Reinforcement learning can be used to handle large-scale state spaces and dynamically changing environments, and is characterized by a strong real-time decision-making ability. Reinforcement learning has received widespread attention in studies on braking strategies for heavy haul trains. In [12], a long downhill section operation optimization method suitable for long-formation heavy haul trains was developed to improve the braking performance of 20,000-ton heavy haul trains. In [13], a deep reinforcement learning method with a reference system was constructed, which satisfies the constraints on speed, time, and position during train operation and reduces the tracking errors of reinforcement learning. In [14], a double-switch Q-network (DSQ network) architecture was designed to solve the problem of the optimal control of multiple electric locomotives in heavy haul trains. However, fully using the massive amounts of data generated by trains during operation is a key issue in reinforcement learning methods that needs to be addressed.

The Q-learning algorithm is a widely recognized and extensively used reinforcement learning method. It not only boasts a solid theoretical foundation, but also features a relatively simple application process. Additionally, it has demonstrated excellent performance in numerous practical scenarios, providing strong practical support for its utilization in the field of heavy haul train braking. Significantly, the Q-learning algorithm has a unique advantage in handling discrete action spaces, making it well-suited to address the challenges faced by heavy haul trains operating on long downhill sections. Based on these comprehensive considerations, we developed a cyclic air braking strategy for heavy haul trains on long downhill sections based on the Q-learning algorithm. The main contributions of this study are as follows:

(1)

A heavy haul train model with operational constraints was constructed, considering the vehicle’s characteristics on long and steep slopes of railway lines, as well as heavy haul trains equipped with traditional pneumatic braking systems. In addition, with the optimization objectives of safe train operation and operational efficiency, a Q-learning algorithm-based cycle braking strategy for heavy haul trains on long downhill sections was developed under constraints such as interval speed limits and air-refilling time.

(2)

Simulations and experiments were conducted under actual heavy haul train operating conditions, and the experimental results were compared under different parameters and ramp speeds.

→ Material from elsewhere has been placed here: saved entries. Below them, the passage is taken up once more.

(* ===== verification/Subscription.v ===== *)
(** * The subscription registry ([buzz-relay/src/subscription.rs])

    The relay keeps every live subscription in [subs] and, beside it, five
    in-memory indexes that let [fan_out_scoped] visit only the candidates of
    an event.  This file models the registry operation by operation, states
    what it promises as a plain map from (connection, subscription id) to
    entry, and proves that the indexed registry implements that map. *)

From stdpp Require Import base gmap strings list.
From S2P Require Import Prelude Nostr Filter.

(** ** Data *)

Inductive SubscriptionScope :=
| Global
| Channels (channels : list Uuid).

Definition matches_channel (scope : SubscriptionScope) (ch : option Uuid) : bool :=
  match scope, ch with
  | Global, None => true
  | Channels channels, Some ch_id => bool_decide (ch_id ∈ channels)
  | _, _ => false
  end.

Definition channel_ids (scope : SubscriptionScope) : list Uuid :=
  match scope with
  | Global => []
  | Channels channels => channels
  end.

Definition is_global (scope : SubscriptionScope) : bool :=
  match scope with Global => true | Channels _ => false end.

(** Filters, server-resolved community, routing scope. *)
Abbreviation SubEntry := (list NostrFilter * CommunityId * SubscriptionScope)%type.

Record IndexKey := mkIndexKey { ik_channel_id : Uuid; ik_kind : Kind }.

Record GlobalPKindIndexKey := mkGlobalPKind {
  gp_community_id : CommunityId;
  gp_kind : Kind;
  gp_p : string
}.

#[global] Instance index_key_eq_dec : EqDecision IndexKey.
Proof. solve_decision. Defined.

The experimental results showed that the proposed intelligent control strategy performs well in various scenarios, demonstrating its effectiveness and practicality in train braking.

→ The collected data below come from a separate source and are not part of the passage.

(* ===== verification/ReadGate.v ===== *)
(** * Who may read which event ([buzz-core/src/kind.rs], [buzz-relay/src/handlers/req.rs])

    Four classes of kinds are private.  The gates on a request's filters
    ([p_gated_filters_authorized], [engram_filters_authorized],
    [author_only_filters_authorized]) refuse requests that fish for them, the gate on
    each event ([event_visible_to_reader]) withholds the events themselves, and COUNT
    may skip the second one only when the filter makes it superfluous.  [may_read] says
    what the four classes are promised; the gates together imply it. *)

From stdpp Require Import base gmap strings list.
From S2P Require Import Prelude Text Nostr CanonicalJson Tenant Auth Protocol Filter.

(** ** Kinds *)

Definition KIND_EVENT_REMINDER : Z := 30300.
Definition KIND_PUSH_LEASE : Z := 30350.
Definition KIND_PRIVATE_MANAGED_AGENT : Z := 30179.
Definition KIND_AGENT_OBSERVER_FRAME : Z := 24200.
Definition KIND_MEMBER_ADDED_NOTIFICATION : Z := 44100.
Definition KIND_MEMBER_REMOVED_NOTIFICATION : Z := 44101.
Definition KIND_GIFT_WRAP : Z := 1059.
Definition KIND_PERSONA : Z := 30175.
Definition KIND_TEAM_CATALOG : Z := 30178.
Definition KIND_AGENT_ENGRAM : Z := 30174.
Definition KIND_NIP43_MEMBERSHIP_LIST : Z := 13534.

Definition AUTHOR_ONLY_KINDS : list Z := [KIND_EVENT_REMINDER; KIND_PUSH_LEASE; KIND_PRIVATE_MANAGED_AGENT].
Definition RESULT_GATED_KINDS : list Z := [KIND_DM_VISIBILITY; KIND_AGENT_TURN_METRIC].
Definition P_GATED_KINDS : list Z :=
  [KIND_AGENT_OBSERVER_FRAME; KIND_MEMBER_ADDED_NOTIFICATION; KIND_MEMBER_REMOVED_NOTIFICATION;
   KIND_GIFT_WRAP; KIND_DM_VISIBILITY; KIND_AGENT_TURN_METRIC].
Definition SHARED_GATED_KINDS : list Z := [KIND_PERSONA; KIND_TEAM_CATALOG].

Definition is_parameterized_replaceable (kind : Z) : bool := ((30000 <=? kind) && (kind <=? 39999))%Z.

Definition contains (l : list Z) (kind : Z) : bool := bool_decide (kind ∈ l).

Definition is_shared_gated_kind (kind : Z) : bool := contains SHARED_GATED_KINDS kind.

(** The loop of [event_is_shared]: [false] is the early return. *)
Fixpoint shared_loop (count : nat) (tags : list Tag) : bool :=
  match tags with
  | [] => bool_decide (count = 1)
  | parts :: tags =>
      if decide (length parts = 2 ∧ parts !! 0 = Some "shared") then
        if decide (parts !! 1 = Some "true") then shared_loop (S count) tags else false
      else if decide (parts !! 0 = Some "shared") then false
      else shared_loop count tags
  end.

Definition event_is_shared (e : NostrEvent) : bool := shared_loop 0 (ev_tags e).

Definition is_unshared_gated_event (e : NostrEvent) (requester : PublicKey) : bool :=
  if negb (is_shared_gated_kind (ev_kind e)) then false
  else if decide (ev_pubkey e = requester) then false
  else negb (event_is_shared e).

Definition is_author_only_event (e : NostrEvent) (requester : PublicKey) : bool :=
  contains AUTHOR_ONLY_KINDS (ev_kind e) && bool_decide (ev_pubkey e ≠ requester).

(** ** Gates *)

Section gates.
Context `{NostrApi}.

(** [hex::encode] of the reader's key is its [to_hex]. *)
Definition event_visible_to_reader (e : NostrEvent) (requester : PublicKey) : bool :=
  if is_author_only_event e requester then false
  else if is_unshared_gated_event e requester then false
  else if negb (reader_authorized_for_event e (id_to_hex requester)) then false
  else true.

(** [kinds.as_ref().is_none_or(|ks| ks.iter().any(|k| gated.contains(k)))]. *)
Definition kinds_can_match (gated : list Z) (f : NostrFilter) : bool :=
  match f_kinds f with
  | None => true
  | Some ks => existsb (contains gated) ks
  end.

Definition filter_can_match_author_only_kinds : NostrFilter → bool := kinds_can_match AUTHOR_ONLY_KINDS.
Definition filter_can_match_shared_gated_kinds : NostrFilter → bool := kinds_can_match SHARED_GATED_KINDS.
Definition filter_can_match_result_gated_kinds : NostrFilter → bool := kinds_can_match RESULT_GATED_KINDS.

(** [ids.is_some_and(|ids| !ids.is_empty())]. *)
Definition has_ids (f : NostrFilter) : bool :=
  match f_ids f with Some (_ :: _) => true | _ => false end.

(** [#p] is given, not empty, and every value is the reader's key; the same test in the
    two gates and in [result_gated_count_safe_for_pushdown]. *)
Definition p_tag_is_self (f : NostrFilter) (authed_pubkey_hex : string) : bool :=
  match generic_tags_get p_tag (f_generic_tags f) with
  | Some values => bool_decide (values ≠ []) && forallb (λ v, bool_decide (v = authed_pubkey_hex)) values
  | None => false
  end.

The rest of this article is organized as follows: A model for heavy haul trains operating on long downhill sections is described in Section 1, introducing constraints on train operation and the performance indicators of train operation. Section 2 introduces the method of circulating air braking for heavy haul trains based on the Q-learning algorithm. The effectiveness and robustness of the proposed method were verified through simulation experiments, as described in Section 3. Finally, Section 4 provides a summary of the study and outlines prospects for future research.

2. Heavy Haul Train Model

2.1. Dynamics Model

During the operation of heavy haul trains, various factors such as track gradient, train formation, and on-board mass exert diverse forces on each train. However, in this study, the forces of the interactions between carriages were not considered in the calculation of additional resistance. As a result, the forces acting on the train during its operation primarily comprised locomotive traction, braking force (including electric and pneumatic braking), fundamental running resistance, and additional resistance. According to the principles of Newtonian dynamics, the mathematical expression of each train model can be formulated as follows:

$$M\stackrel{.}{v}=F-B_1-B_2-F_R.$$

(1)

Generally, the running resistance $F_R$ encountered by a heavy haul train during braking on a long and steep downhill slope is mainly composed of basic resistance $M_R$ and additional resistance $L_R$. These resistances depend on the operating speed of the heavy haul train as well as its physical characteristics [15].

$$F_R=M_R+L_R.$$

(2)

According to previous research [16], the formula for calculating the basic resistance of a heavy haul train is as follows:

$$M_R=M({\phi }_1+{\phi }_{2}v+{\phi }_3{v}^2).$$

(3)

The additional resistance is determined by the slope force $g_R$, curvature resistance $c_R$, and the tunnel resistance $t_R$ [16], as shown in Equation (4). The specific calculations [17] of these factors are given in Equation (5).

$$L_R=g_R+c_R+t_R,$$

(4)

$$\left\{\begin{array}{c}{g}_R=Mg\sin (\arctan \raisebox{1ex}{$i$}\!\left/ \!\raisebox{-1ex}{$1000$}\right.)\\ c_R=600/R\\ t_R=0.00013L_s\end{array}\right..$$

(5)

To facilitate the understanding, the main symbols are introduced in

Table 1. Description of symbols used in the train model.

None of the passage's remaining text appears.